- [THE PROBLEM] The lines below starting at the line containing "pose proof E2" and ending at the line containing "destruct (write_packet_run c" are to be repeated exactly, with both ends kept and nothing else added.

- [INFORMATION PROVIDED]
Lemma rotate_C_ring e s s' : ring s → rotate_C c e s = Ret tt s' → ring s'.
Proof.
  intros (Hl & Hk & Hc). unfold rotate_C, ask, mbind, proc_bind. rewrite (proj2 (Z.eqb_neq _ _)) by done.
  destruct (_ =? -1); [done|]. destruct (_ <=? Cflag c); [by intros [= <-]|].
  destruct (cur s) as [f|] eqn:Hf; [|done]. injection Hc as Hc.
  destruct (close_run c s f Hf) as (s1 & -> & _ & _ & Hc1 & Hl1 & _ & _ & Hk1). cbn [set_Cflag_count].
  set (s2 := Td _ _ _ _ _ _ _ _ _). destruct (negb (e_malloc e 2)); [done|]. rewrite Hw. cbn [default].
  destruct (MakeFilename _ _ _ _ _ _ _) as [name s3|code s3|] eqn:E; [|done..].
  apply MakeFilename_ring in E as [-> ->].
  destruct (open_run e (ring_name w (WflagChars c) (if (0 <? Wflag c) && (Wflag c <=? Cflag_count s1 + 1) then 0 else Cflag_count s1 + 1)) s2 Hc1)
    as [-> |(s4 & -> & Hc4 & Hl4 & _ & Hk4)]; [done|]. intros [= <-].
  assert (length (closed s1) = S (length (closed s))) as El by (rewrite Hl1, length_app; cbn; lia).
  unfold ring. rewrite Hl4, Hk4, Hc4. cbn [closed Cflag_count s2]. rewrite Hk1, Hk, El, Nat2Z.inj_succ, next_number by lia.
  split; [|done]. rewrite Hl1, fmap_app, Hl, <-Nat2Z.inj_succ, seqZ_S, fmap_app by lia. cbn [fmap list_fmap]. by rewrite Hc, Hk, Z.add_0_l.
Qed.

Lemma callback_ring e h s s' : ring s → is_u 32 (packets_captured s + 1) → callback c e h s = Ret tt s' → ring s'.
Proof.
  intros Hr Hn. unfold callback. rewrite Hw, (proj2 (Z.eqb_neq (Cflag c) 0)) by done. cbn [negb orb].
  unfold dump_packet_and_trunc. destruct (count_and_filter_run c e h s Hn) as (s1 & E & (Hn1 & Hc1 & Hl1 & _ & Hk1 & _) & _).
  rewrite (proc_bind_Ret _ _ _ _ _ E). assert (ring s1) as Hr1 by (by apply (ring_same s)).
  destruct (negb (in_range c h)); [by intros [= <-]|]. unfold ask. rewrite (proc_bind_Ret _ _ s1 (packets_captured s1) s1) by done.
  destruct (_ <=? _); [by intros [= <-]|]. unfold rotate_G. rewrite HG. cbn [Z.eqb].
  rewrite (proc_bind_Ret _ _ s1 tt s1) by done. unfold mbind, proc_bind.
  destruct (rotate_C c e s1) as [[] s2|code s2|] eqn:E2; [|done..]. apply rotate_C_ring in E2; [|done].
  pose proof E2 as (_ & _ & Hc2). destruct (cur s2) as [f|] eqn:Hf; [|done].
  destruct (write_packet_run c e h s2 f Hf) as (s3 & -> & _ & _ & _ & _ & _ & Hc3 & Hl3 & Hk3). intros [= <-].
  destruct E2 as (R1 & R2 & R3). rewrite Hf in R3. unfold ring. rewrite Hl3, Hk3, Hc3. split_and!; done.
Qed.

Lemma capture_ring l s s' : name_fits c → file_open c s → ring s → 0 ≤ packets_captured s →
  packets_captured s + Z.of_nat (length l) < 2 ^ 32 → capture c l s = Ret tt s' → ring s'.
Proof.
  intros Hfit. revert s. induction l as [|[e h] l IH]; intros s Ho Hr H0 Hn; cbn [capture length] in *; [by intros [= <-]|].
  pose proof (callback_run c e h s Hfit ltac:(unfold is_u; lia) Ho) as H.
  destruct (callback c e h s) as [[] s1|code s1|] eqn:E; [|by rewrite (proc_bind_Exited _ _ _ _ _ E)|done].
  rewrite (proc_bind_Ret _ _ _ _ _ E). destruct H as [Hn1 Hrest]. cbn [length] in Hn1. intros Hrun.
  eapply IH; [|by eapply callback_ring; [done|unfold is_u; lia|done]|lia|lia|exact Hrun].
  intros _. rewrite Hw in Hrest. apply Hrest.
Qed.

End ring.

(** ** Reading -g *)

Lemma strchr_dec a r : 0 ≤ a → strchr (dec a ++ 45 :: r) 45 = Some (length (dec a)).
Proof.
  intros Ha. unfold strchr. destruct (dec_spec a Ha) as (Hd & _).
  assert (list_find (λ x : Z, x = 45) (dec a ++ 45 :: r) = Some (length (dec a), 45)) as ->; [|done].
  apply list_find_Some. split; [by apply list_lookup_middle|]. split; [done|]. intros k y Hk Hlt.
  rewrite lookup_app_l in Hk by done. rewrite Forall_lookup in Hd. specialize (Hd k y Hk). apply is_digit_spec in Hd. lia.
Qed.

Lemma option_g_numbers a b c : 0 ≤ a ≤ ULONG_MAX → 0 ≤ b ≤ ULONG_MAX →
  option_g (dec a ++ 45 :: dec b) c = if u32 b <? u32 a then None else Some (set_range (u32 a) (u32 b) c).
Proof.
  intros Ha Hb. unfold option_g. rewrite strchr_dec by lia. cbn [mbind option_bind].
  rewrite take_app_length, drop_app_ge by lia. replace (S (length (dec a)) - length (dec a))%nat with 1%nat by lia. cbn [drop].
  pose proof (strtoul_dec a [] Ha) as Ea. pose proof (strtoul_dec b [] Hb) as Eb. rewrite app_nil_r in Ea, Eb.
  rewrite Ea by done. rewrite ?drop_0. by rewrite Eb.
Qed.

Lemma option_g_Some arg c c' : option_g arg c = Some c' → ∃ a b, c' = set_range a b c ∧ 0 ≤ a ≤ b ∧ b < 2 ^ 32.
Proof.
  unfold option_g. destruct (strchr arg 45) as [k|]; [|done]. cbn [mbind option_bind].
  destruct (strtoul (take k arg)) as [[a r1] e1]. destruct r1; [|done]. destruct (strtoul (drop (S k) arg)) as [[b r2] e2]. destruct r2; [|done].
  destruct (Z.ltb_spec (u32 b) (u32 a)); [done|]. intros [= <-]. exists (u32 a), (u32 b).
  pose proof (wrapU_range 32 a). pose proof (wrapU_range 32 b). unfold is_u in *. split; [done|]. lia.
Qed.

Lemma option_C_bounds optarg size : option_C optarg = Some size → 1 ≤ size ≤ INT64_MAX.
Proof.
  unfold option_C. destruct (parse_int64 optarg true 1 INT64_MAX) as [[flag endp]|] eqn:E; [|done]. cbn [mbind option_bind].
  assert (1 ≤ flag ≤ INT64_MAX) as Hf.
  { unfold parse_int64 in E. destruct (strtol optarg) as [[val r] er].
    destruct (bool_decide (r = optarg) || _); [done|]. destruct (_ || (INT64_MAX <? val)) eqn:Er; [done|]. apply orb_false_iff in Er as [Er H2%Z.ltb_ge].
    apply orb_false_iff in Er as [_ H1%Z.ltb_ge]. injection E as <- _. unfold INT64_MAX in *.
    rewrite wrapS_small by (unfold is_s; lia). lia. }
  destruct (match endp with [] => Some 1000000 | _ :: _ => _ end) as [mult|] eqn:Em; [|done].
  assert (1 ≤ mult) as Hm.
  { destruct endp as [|u endp]; [injection Em as <-; lia|]. destruct (_ || _); [|destruct (_ || _); [|destruct (_ || _); [|done]]];
      cbn [mbind option_bind] in Em; destruct endp; try done; injection Em as <-; lia. }
  cbn [mbind option_bind]. destruct (Z.ltb_spec (INT64_MAX / mult) flag); [done|]. intros [= <-].
  pose proof (Z.mul_div_le INT64_MAX mult). nia.
Qed.

(** ** Properties *)

(** C36: The packets that a capture keeps, in every mode.  Of the packets that
    libpcap delivers, those in the range of [-g] that are not among the first
    [--skip] are, in their order and each once, the contents of the files
    written (all files of a rotation together), or are shown, when no file is
    written and [--count] is not given.  When the program ends early (a failing
    call, the limit of [-W]), this holds for the packets before the last one.
    Nothing else is written or shown and no call is undefined.  Packets out of
    range are counted all the same ([--count] and [-c] include them), and in the
    modes that write a file a packet that is skipped leaves [infodelay]
    incremented, after which requests for statistics are not answered at once. *)
Theorem capture_keeps c l s
    (Hname : name_fits c) (Hnum : 0 ≤ packets_captured s) (Hcount : packets_captured s + Z.of_nat (length l) < 2 ^ 32)
    (Hopen : file_open c s) :
  match capture c l s with
  | Ret _ s' =>
      packets_captured s' = packets_captured s + Z.of_nat (length l) ∧
      let k := kept c (packets_captured s) l.*2 in
      match WFileName c with
      | Some _ => files s' = files s ++ k ∧ shown s' = shown s ++ (if print c then k else []) ∧
                  infodelay s' = infodelay s + skipped c (packets_captured s) l.*2
      | None => files s' = files s ∧ shown s' = shown s ++ (if count_mode c then [] else k) ∧ infodelay s' = infodelay s
      end
  | Exited _ s' =>
      is_Some (WFileName c) ∧ ∃ l1 h l2, l.*2 = l1 ++ h :: l2 ∧
        files s' = files s ++ kept c (packets_captured s) l1 ∧
        shown s' = shown s ++ (if print c then kept c (packets_captured s) l1 else [])
  | Fault => False
  end.
Proof.
  pose proof (capture_run c l s Hname Hcount Hnum Hopen) as H. destruct (capture c l s) as [[] s'|code s'|]; [|done..].
  destruct H as [Hn H]. rewrite length_fmap in Hn. split; [done|]. destruct (WFileName c); [|by destruct H as (? & ? & ?)].
  by destruct H as (? & ? & ? & _).
Qed.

- [TASK ANSWER]
  pose proof E2 as (_ & _ & Hc2). destruct (cur s2) as [f|] eqn:Hf; [|done].
  destruct (write_packet_run c e h s2 f Hf) as (s3 & -> & _ & _ & _ & _ & _ & Hc3 & Hl3 & Hk3). intros [= <-].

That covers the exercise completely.